* [INFORMATION SHOWN]
--

(** The price rules as the specification words them, on the text of a
    cell. *)
Definition price_by_the_rules (text : string) : value :=
  let kept := sfilter keep_price_char text in
  let has_comma := has_char "," kept in
  let has_dot := has_char "." kept in
  let number :=
    if has_comma && has_dot then remove_char "," kept
    else if has_comma && negb has_dot then replace_char "," "." kept
    else kept in
  match str_float number with
  | Some t => VStr t
  | None => VNull
  end.


(** A target field of a profile is covered by the source columns when one
    of its synonyms equals one of the columns, case put aside. *)
Definition covered (columns : list string) (field : string * list string) : bool :=
  existsb (fun synonym =>
    existsb (fun column => String.eqb (lower column) (lower synonym)) columns) field.2.

(** The score of a profile: covered fields over all its fields. *)
Definition coverage (columns : list string) (mappings : profile) : Q :=
  Z.of_nat (length (List.filter (covered columns) mappings)) #
  Pos.of_nat (length mappings).

(** A column name that contains color, size, style, option, variant or
    attribute, case put aside. *)
Definition variant_named (column : string) : bool :=
  existsb (fun word => contains word (lower column))
          ["color"; "size"; "style"; "option"; "variant"; "attribute"].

--

* [ABOUT THIS EXERCISE] If a line in the material above contains "size", show that line.

* [YOUR SOLUTION]
(** A column name that contains color, size, style, option, variant or
          ["color"; "size"; "style"; "option"; "variant"; "attribute"].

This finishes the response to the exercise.